What to do - Somewhere below are a line with "destruct (close_frame w1)" and a later line with "[|eexists [_]; split; reflexivity].". Output exactly those lines and all lines between them.

---

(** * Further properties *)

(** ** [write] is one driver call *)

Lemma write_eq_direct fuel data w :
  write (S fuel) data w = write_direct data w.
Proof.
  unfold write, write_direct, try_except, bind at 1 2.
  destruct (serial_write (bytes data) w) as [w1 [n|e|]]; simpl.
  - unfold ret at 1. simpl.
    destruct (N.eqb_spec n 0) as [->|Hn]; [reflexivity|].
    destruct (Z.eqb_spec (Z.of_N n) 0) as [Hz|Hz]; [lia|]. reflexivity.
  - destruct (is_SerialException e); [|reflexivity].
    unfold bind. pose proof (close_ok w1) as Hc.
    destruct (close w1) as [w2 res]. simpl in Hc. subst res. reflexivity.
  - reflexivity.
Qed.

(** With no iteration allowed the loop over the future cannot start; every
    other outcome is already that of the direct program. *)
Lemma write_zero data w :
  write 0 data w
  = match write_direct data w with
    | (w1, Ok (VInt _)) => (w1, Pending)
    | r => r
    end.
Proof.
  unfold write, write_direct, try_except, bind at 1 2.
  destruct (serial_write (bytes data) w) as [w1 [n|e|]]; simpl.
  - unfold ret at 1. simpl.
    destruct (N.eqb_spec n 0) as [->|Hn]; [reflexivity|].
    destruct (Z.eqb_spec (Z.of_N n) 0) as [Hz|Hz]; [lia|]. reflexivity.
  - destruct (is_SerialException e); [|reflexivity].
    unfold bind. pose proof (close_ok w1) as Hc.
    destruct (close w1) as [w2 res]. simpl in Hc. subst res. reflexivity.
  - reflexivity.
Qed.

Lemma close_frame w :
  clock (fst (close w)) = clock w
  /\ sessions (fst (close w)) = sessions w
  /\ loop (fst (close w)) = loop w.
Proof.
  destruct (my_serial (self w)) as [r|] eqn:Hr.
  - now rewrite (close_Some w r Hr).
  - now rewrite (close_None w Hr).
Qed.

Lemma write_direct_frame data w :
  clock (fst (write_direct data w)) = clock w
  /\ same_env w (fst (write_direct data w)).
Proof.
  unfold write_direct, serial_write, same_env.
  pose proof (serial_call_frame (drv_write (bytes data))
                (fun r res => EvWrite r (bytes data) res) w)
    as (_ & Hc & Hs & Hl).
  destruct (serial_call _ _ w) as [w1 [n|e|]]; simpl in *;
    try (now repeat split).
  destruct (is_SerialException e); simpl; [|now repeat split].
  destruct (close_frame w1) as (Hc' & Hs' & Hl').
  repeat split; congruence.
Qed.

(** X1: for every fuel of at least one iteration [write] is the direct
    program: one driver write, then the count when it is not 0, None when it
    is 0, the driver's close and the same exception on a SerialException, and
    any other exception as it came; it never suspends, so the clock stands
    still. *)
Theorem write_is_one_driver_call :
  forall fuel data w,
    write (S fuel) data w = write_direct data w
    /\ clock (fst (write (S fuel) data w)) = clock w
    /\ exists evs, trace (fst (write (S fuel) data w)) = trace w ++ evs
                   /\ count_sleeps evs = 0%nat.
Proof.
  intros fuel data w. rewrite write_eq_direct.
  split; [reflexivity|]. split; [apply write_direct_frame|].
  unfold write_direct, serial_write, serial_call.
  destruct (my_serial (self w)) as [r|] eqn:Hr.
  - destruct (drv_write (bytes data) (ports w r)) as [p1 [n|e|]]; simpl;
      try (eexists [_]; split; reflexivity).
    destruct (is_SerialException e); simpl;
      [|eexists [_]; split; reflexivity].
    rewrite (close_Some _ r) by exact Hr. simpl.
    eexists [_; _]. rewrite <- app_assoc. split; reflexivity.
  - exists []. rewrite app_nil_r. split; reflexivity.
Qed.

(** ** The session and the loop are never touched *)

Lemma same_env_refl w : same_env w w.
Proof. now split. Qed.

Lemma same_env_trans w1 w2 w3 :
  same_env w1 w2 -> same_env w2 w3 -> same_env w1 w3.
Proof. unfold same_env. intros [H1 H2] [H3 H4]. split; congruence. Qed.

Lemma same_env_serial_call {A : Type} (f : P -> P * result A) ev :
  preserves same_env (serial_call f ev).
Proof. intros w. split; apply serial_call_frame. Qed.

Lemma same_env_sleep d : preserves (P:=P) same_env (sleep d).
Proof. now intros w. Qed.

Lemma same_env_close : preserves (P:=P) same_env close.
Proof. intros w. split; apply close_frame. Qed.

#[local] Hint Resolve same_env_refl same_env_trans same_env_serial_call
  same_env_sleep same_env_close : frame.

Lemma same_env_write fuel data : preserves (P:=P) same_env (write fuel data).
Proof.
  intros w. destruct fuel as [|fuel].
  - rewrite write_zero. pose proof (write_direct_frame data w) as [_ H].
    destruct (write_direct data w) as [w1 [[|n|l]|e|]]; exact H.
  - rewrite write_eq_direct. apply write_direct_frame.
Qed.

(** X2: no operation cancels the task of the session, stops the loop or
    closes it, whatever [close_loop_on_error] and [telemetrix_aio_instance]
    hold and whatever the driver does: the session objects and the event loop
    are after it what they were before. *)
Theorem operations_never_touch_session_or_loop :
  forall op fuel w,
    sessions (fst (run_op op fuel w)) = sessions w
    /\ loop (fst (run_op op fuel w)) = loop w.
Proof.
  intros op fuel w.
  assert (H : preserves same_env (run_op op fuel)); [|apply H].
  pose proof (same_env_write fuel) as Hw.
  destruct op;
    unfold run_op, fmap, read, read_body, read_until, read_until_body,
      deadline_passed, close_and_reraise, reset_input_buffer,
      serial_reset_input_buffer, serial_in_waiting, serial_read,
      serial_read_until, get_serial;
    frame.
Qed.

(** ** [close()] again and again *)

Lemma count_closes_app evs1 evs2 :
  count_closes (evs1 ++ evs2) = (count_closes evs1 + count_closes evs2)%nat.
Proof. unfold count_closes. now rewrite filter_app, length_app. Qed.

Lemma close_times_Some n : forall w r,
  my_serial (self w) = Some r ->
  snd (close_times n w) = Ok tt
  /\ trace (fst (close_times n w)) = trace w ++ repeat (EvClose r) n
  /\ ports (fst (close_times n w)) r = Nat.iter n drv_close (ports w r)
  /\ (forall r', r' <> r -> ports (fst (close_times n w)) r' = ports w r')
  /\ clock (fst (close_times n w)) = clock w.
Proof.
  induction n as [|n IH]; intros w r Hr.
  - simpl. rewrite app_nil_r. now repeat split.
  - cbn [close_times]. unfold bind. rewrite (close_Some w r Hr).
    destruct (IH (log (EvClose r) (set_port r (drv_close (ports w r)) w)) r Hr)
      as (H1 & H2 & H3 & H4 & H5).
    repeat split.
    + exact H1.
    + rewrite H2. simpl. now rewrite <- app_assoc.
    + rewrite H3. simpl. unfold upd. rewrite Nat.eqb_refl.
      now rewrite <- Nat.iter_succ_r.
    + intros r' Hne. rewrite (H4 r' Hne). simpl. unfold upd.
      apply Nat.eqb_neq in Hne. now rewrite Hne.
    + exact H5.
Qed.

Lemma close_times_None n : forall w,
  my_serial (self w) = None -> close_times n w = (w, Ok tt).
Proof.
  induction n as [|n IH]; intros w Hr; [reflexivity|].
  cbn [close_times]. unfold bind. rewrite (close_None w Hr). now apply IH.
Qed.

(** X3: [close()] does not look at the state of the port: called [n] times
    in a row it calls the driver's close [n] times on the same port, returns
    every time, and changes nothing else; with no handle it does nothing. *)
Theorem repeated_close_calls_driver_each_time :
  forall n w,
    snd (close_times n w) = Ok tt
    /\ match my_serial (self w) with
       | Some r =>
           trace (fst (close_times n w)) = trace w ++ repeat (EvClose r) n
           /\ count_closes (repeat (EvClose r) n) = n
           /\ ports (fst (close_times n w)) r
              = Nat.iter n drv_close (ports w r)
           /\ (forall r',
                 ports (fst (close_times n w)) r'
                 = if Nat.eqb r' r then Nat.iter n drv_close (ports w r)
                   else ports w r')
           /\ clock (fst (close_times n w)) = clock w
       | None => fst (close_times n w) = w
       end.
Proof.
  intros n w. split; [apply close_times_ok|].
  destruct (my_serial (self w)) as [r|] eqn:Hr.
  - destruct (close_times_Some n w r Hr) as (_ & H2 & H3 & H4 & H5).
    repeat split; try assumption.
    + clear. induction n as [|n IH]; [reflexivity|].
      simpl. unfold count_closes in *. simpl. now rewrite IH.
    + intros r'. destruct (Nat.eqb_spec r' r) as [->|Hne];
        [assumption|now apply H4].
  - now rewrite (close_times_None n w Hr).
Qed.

---

Result of this exercise -
  destruct (close_frame w1) as (Hc' & Hs' & Hl').
  repeat split; congruence.
Qed.

(** X1: for every fuel of at least one iteration [write] is the direct
    program: one driver write, then the count when it is not 0, None when it
    is 0, the driver's close and the same exception on a SerialException, and
    any other exception as it came; it never suspends, so the clock stands
    still. *)
Theorem write_is_one_driver_call :
  forall fuel data w,
    write (S fuel) data w = write_direct data w
    /\ clock (fst (write (S fuel) data w)) = clock w
    /\ exists evs, trace (fst (write (S fuel) data w)) = trace w ++ evs
                   /\ count_sleeps evs = 0%nat.
Proof.
  intros fuel data w. rewrite write_eq_direct.
  split; [reflexivity|]. split; [apply write_direct_frame|].
  unfold write_direct, serial_write, serial_call.
  destruct (my_serial (self w)) as [r|] eqn:Hr.
  - destruct (drv_write (bytes data) (ports w r)) as [p1 [n|e|]]; simpl;
      try (eexists [_]; split; reflexivity).
    destruct (is_SerialException e); simpl;
      [|eexists [_]; split; reflexivity].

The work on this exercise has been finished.